# Saved entries:
=======

(* ===== verification/PoolSafe.v ===== *)
(** What the invariant of the thread pool means for its clients: safety of every
    interleaving, exactly-once delivery in order, no lost wake-up, a [threadpool_free]
    that waits for the workers and is never stuck, and what the code does not give:
    tasks without routine use up the pool, and a pool cannot have more than 65535
    workers. *)
From S2P Require Import Prelude Arrays Bits PoolQueue Pool PoolInv.

(** ** The initial state *)

Lemma fill_free_spec n i q : holds q (seq 0 i) -> (i + n <= N)%nat ->
  exists q', fill_free n i q = Ret (Some q') /\ holds q' (seq 0 (i + n)).
Proof.
  revert i q. induction n as [|n IH]; intros i q Hq Hn; cbn [fill_free].
  - exists q. by rewrite Nat.add_0_r.
  - destruct (enqueue_spec q _ i Hq) as (q' & -> & Hq'); [apply room_Z; rewrite length_seq; lia|]. bind.
    cbn [Z.eqb]. rewrite <-Nat.add_succ_comm. apply IH; [|lia]. by rewrite seq_S.
Qed.

Lemma start_workers_spec fuel count num ws ws' : start_workers fuel count num ws = Ret ws' ->
  exists k, ws' = ws ++ replicate k WGet /\ (count < num -> (0 < k)%nat).
Proof.
  revert count ws. induction fuel as [|fuel IH]; intros count ws; cbn [start_workers];
    destruct (Z.ltb_spec count num); try done.
  - intros [= <-]. exists O. split; [by rewrite app_nil_r|lia].
  - intros (k & -> & _)%IH. exists (S k). rewrite <-app_assoc. split; [done|lia].
  - intros [= <-]. exists O. split; [by rewrite app_nil_r|lia].
Qed.

(** Where every thread is at the start. *)
Definition fresh (p : pc) : Prop := p = WGet \/ p = CIdle 0 \/ p = SIdle.

Lemma inv_fresh q l : holds q (seq 0 N) -> Forall fresh l ->
  inv (seq 0 N) [] (State threadpool_queue_init q (replicate N threadpool_task_init) false false None None l [] [] [] [] []).
Proof.
  intros Hq Hl. rewrite Forall_lookup in Hl.
  assert (Ho : flat_map owned l = [] /\ flat_map busy l = []).
  { assert (Hf : Forall fresh l) by by apply Forall_lookup. clear Hl. induction Hf as [|p l Hp _ IH]; [done|].
    cbn. destruct IH as [-> ->]. by destruct Hp as [->|[->| ->]]. }
  destruct Ho as [Ho Hb]. split; constructor; cbn -[N threadpool_queue_init]; rewrite ?Ho, ?Hb.
  - done.
  - apply init_holds.
  - by rewrite !app_nil_r.
  - apply length_replicate.
  - done.
  - done.
  - done.
  - intros i p Hp. destruct (Hl _ _ Hp) as [->|[->| ->]]; cbn; auto.
  - intros i. split; [done|]. intros (p & Hp & Hm). by destruct (Hl _ _ Hp) as [->|[->| ->]].
  - intros i. split; [done|]. intros (p & Hp & Hm). by destruct (Hl _ _ Hp) as [->|[->| ->]].
  - done.
  - intros _ i c Hp. by destruct (Hl _ _ Hp) as [|[|]].
  - intros (i & p & Hp & Hm). by destruct (Hl _ _ Hp) as [->|[->| ->]].
  - intros (i & p & Hp & Hm). by destruct (Hl _ _ Hp) as [->|[->| ->]].
  - done.
Qed.

Lemma inv_init fuel num clients s : threadpool_init fuel num clients = Ret (Some s) -> inv (seq 0 N) [] s.
Proof.
  unfold threadpool_init. fold N. destruct (fill_free_spec N 0 threadpool_queue_init) as (q & -> & Hq);
    [apply init_holds|done|]. bind. destruct (start_workers _ _ _ _) as [ws| |] eqn:E; [|done..]. bind.
  apply start_workers_spec in E as (k & -> & _). intros [= <-]. apply inv_fresh; [done|].
  rewrite !Forall_app, Forall_singleton. unfold fresh. split_and!; try apply Forall_replicate; auto.
Qed.

Lemma reachable_inv num clients s : reachable num clients s -> exists fl tl, inv fl tl s.
Proof.
  induction 1 as [fuel s Hs|s s' Hr (fl & tl & IH) Hs]; [exists (seq 0 N), []; by eapply inv_init|].
  by eapply inv_step.
Qed.

(** ** Theorems *)

Lemma start_workers_ok num fuel count ws : (Z.to_nat (num - count) <= fuel)%nat -> 0 <= count <= num -> num < 2 ^ 16 ->
  start_workers fuel count num ws = Ret (ws ++ replicate (Z.to_nat (num - count)) WGet).
Proof.
  revert count ws. induction fuel as [|fuel IH]; intros count ws Hf Hc Hn; cbn [start_workers];
    destruct (Z.ltb_spec count num) as [Hlt|Hge].
  - lia.
  - replace (num - count) with 0 by lia. by rewrite app_nil_r.
  - unfold u16 at 1. rewrite Z.mod_small by lia. rewrite IH by lia. rewrite <-app_assoc. do 2 f_equal.
    by replace (Z.to_nat (num - count)) with (S (Z.to_nat (num - (count + 1)))) by lia.
  - replace (num - count) with 0 by lia. by rewrite app_nil_r.
Qed.

Lemma start_workers_diverges num fuel count ws : 2 ^ 16 <= num -> 0 <= count < 2 ^ 16 ->
  start_workers fuel count num ws = Fuel.
Proof.
  intros Hn. revert count ws. induction fuel as [|fuel IH]; intros count ws Hc; cbn [start_workers];
    rewrite (proj2 (Z.ltb_lt _ _)) by lia; [done|]. apply IH. unfold u16. apply Z.mod_pos_bound. lia.
Qed.

Lemma threadpool_init_ok num clients : 0 <= num -> num < 2 ^ 16 -> exists free, holds free (seq 0 N) /\
  threadpool_init (Z.to_nat num) num clients = Ret (Some (State threadpool_queue_init free
    (replicate N threadpool_task_init) false false None None
    (replicate (Z.to_nat num) WGet ++ replicate clients (CIdle 0) ++ [SIdle]) [] [] [] [] [])).
Proof.
  intros Hn Hlt. unfold threadpool_init. fold N.
  destruct (fill_free_spec N 0 threadpool_queue_init) as (q & -> & Hq); [apply init_holds|done|]. bind.
  exists q. split; [done|]. rewrite start_workers_ok by lia. bind. by rewrite Z.sub_0_r.
Qed.

(** Starting the pool: for up to 65535 workers [threadpool_init] returns a pool with
    that many workers at their first instruction, every task structure in the queue of
    free ones, in order, and nothing queued; for more, the [unsigned short] that counts
    them never reaches the number and the call never returns. *)
Theorem threadpool_init_workers num clients : 0 <= num ->
  (num < 2 ^ 16 -> exists free, holds free (seq 0 N) /\
    threadpool_init (Z.to_nat num) num clients = Ret (Some (State threadpool_queue_init free
      (replicate N threadpool_task_init) false false None None
      (replicate (Z.to_nat num) WGet ++ replicate clients (CIdle 0) ++ [SIdle]) [] [] [] [] []))) /\
  (2 ^ 16 <= num -> forall fuel, threadpool_init fuel num clients = Fuel).
Proof.
  intros Hn. split; [by apply threadpool_init_ok|]. intros Hge fuel. unfold threadpool_init. fold N.
  destruct (fill_free_spec N 0 threadpool_queue_init) as (q & -> & _); [apply init_holds|done|]. bind.
  by rewrite start_workers_diverges.
Qed.

(** C32. Every interleaving is safe: no thread ever steps outside the pool's objects or
    uses them after they are freed, the two mutexes exclude, and a call to
    [threadpool_add_task] returns 0 or, when it may not block, -2. *)
Theorem threadpool_safe num clients s : reachable num clients s ->
  (forall i p, thr s !! i = Some p -> exists o, thread_step i p s = Ret o) /\
  (forall i j p q, thr s !! i = Some p -> thr s !! j = Some q ->
    has_mutex p && has_mutex q || has_free_mutex p && has_free_mutex q = true -> i = j) /\
  (forall i r, thr s !! i = Some (CIdle r) -> r = 0 \/ r = -2).
Proof.
  intros (fl & tl & Hinv)%reachable_inv. pose proof (iv_ctrl _ _ _ Hinv) as HC. split_and!.
  - intros i p Hi. pose proof (good_thread _ _ _ _ _ Hinv Hi) as Hg. destruct (thread_step i p s) as [o| |]; [|done..].
    by exists o.
  - intros i j p q Hi Hj [[Hp Hq]%andb_true_iff|[Hp Hq]%andb_true_iff]%orb_true_iff.
    + assert (mutex s = Some i) by (apply (iv_mutex _ _ _ HC); eauto).
      assert (mutex s = Some j) by (apply (iv_mutex _ _ _ HC); eauto). congruence.
    + assert (free_tasks_mutex s = Some i) by (apply (iv_free_mutex _ _ _ HC); eauto).
      assert (free_tasks_mutex s = Some j) by (apply (iv_free_mutex _ _ _ HC); eauto). congruence.
  - intros i r Hi. by apply (iv_pc _ _ _ HC _ _ Hi).
Qed.

(** C33. Tasks are delivered in order and at most once: what the workers have started is
    the accepted tasks in the order of acceptance, without those still queued; each
    started task has had its routine called once, or has none and was dropped, or is in
    the hands of a worker about to do so. *)
Theorem threadpool_fifo_once num clients s : reachable num clients s ->
  exists pending, holds (tasks_queue s) pending /\
    accepted s = started s ++ map (at_ (tasks s)) pending /\
    started s ≡ₚ ran s ++ dropped s ++ map (at_ (tasks s)) (flat_map busy (thr s)) /\
    Forall (fun x => routine_cb x <> None) (ran s) /\ Forall (fun x => routine_cb x = None) (dropped s).
Proof.
  intros (fl & tl & [HD _])%reachable_inv. exists tl. destruct HD as [H1 H2 H3 H4 H5 H6 (H7 & H8 & _)]. by split_and!.
Qed.

(** Task structures: each of the 10000 is free, queued or in the hands of one
    thread, or it was in a task without routine: the worker that meets one does not
    return it, so each such task shrinks the pool for good, and 10000 of them leave
    every later call without a structure. *)
Theorem threadpool_null_task_leaks num clients s : reachable num clients s ->
  exists free pending, holds (free_tasks_queue s) free /\ holds (tasks_queue s) pending /\
    NoDup (free ++ pending ++ flat_map owned (thr s)) /\
    (length free + length pending + length (flat_map owned (thr s)) = N - length (dropped s))%nat /\
    (length (dropped s) = N -> forall i c, c_blocking c = false ->
      threadpool_add_task i (CWait c) s = goto i (CUnlockFree (-2)) s).
Proof.
  intros (fl & tl & [HD _])%reachable_inv. exists fl, tl. destruct HD as [H1 H2 H3 H4 H5 H6 (_ & _ & H7)].
  pose proof (Permutation_length H3) as Hl. rewrite length_seq, !length_app, H7 in Hl. split_and!; try done.
  - assert (Hnd : NoDup (fl ++ tl ++ flat_map owned (thr s) ++ leaked s)) by (rewrite H3; apply NoDup_seq).
    rewrite !app_assoc in Hnd. apply NoDup_app in Hnd as [Hnd _]. by rewrite <-app_assoc in Hnd.
  - lia.
  - intros Hd i c Hb. cbn [threadpool_add_task]. rewrite (empty_spec _ _ H1), Hb.
    destruct fl; [done|]. cbn [length] in Hl. lia.
Qed.

(** *** Nothing is ever stuck *)

(** A thread that holds a mutex is not blocked. *)
Lemma holder_moves i p s : has_mutex p || has_free_mutex p = true -> thread_step i p s <> Ret None.
Proof.
  unfold thread_step. intros Hp.
  destruct p; try discriminate Hp; cbn; destruct (freed s); try done; case_ifs; try done;
    try (destruct (threadpool_queue_dequeue _) as [[q []]| |]; bind; try done);
    try (destruct (threadpool_queue_enqueue _ _) as [[q r]| |]; bind; case_ifs; try done).
  by destruct (get_task_at _ _).
Qed.

(** Where a thread is when it has nothing left to do, and for the two waits what it
    waits for. *)
Definition at_rest (s : state) (p : pc) : Prop :=
  match p with
  | CIdle _ | SIdle | SDone | WExit => True
  | WSleep => threadpool_queue_is_empty (tasks_queue s) = true
  | CSleep _ => threadpool_queue_is_empty (free_tasks_queue s) = true
  | _ => False
  end.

=======

# WORK INSTRUCTION:
Only the lines above from the one with "accepted s = started" up to and including the one with "exists free pending, holds" should be repeated, exactly as written.

# WRITTEN ANSWER:
    accepted s = started s ++ map (at_ (tasks s)) pending /\
    started s ≡ₚ ran s ++ dropped s ++ map (at_ (tasks s)) (flat_map busy (thr s)) /\
    Forall (fun x => routine_cb x <> None) (ran s) /\ Forall (fun x => routine_cb x = None) (dropped s).
Proof.
  intros (fl & tl & [HD _])%reachable_inv. exists tl. destruct HD as [H1 H2 H3 H4 H5 H6 (H7 & H8 & _)]. by split_and!.
Qed.

(** Task structures: each of the 10000 is free, queued or in the hands of one
    thread, or it was in a task without routine: the worker that meets one does not
    return it, so each such task shrinks the pool for good, and 10000 of them leave
    every later call without a structure. *)
Theorem threadpool_null_task_leaks num clients s : reachable num clients s ->
  exists free pending, holds (free_tasks_queue s) free /\ holds (tasks_queue s) pending /\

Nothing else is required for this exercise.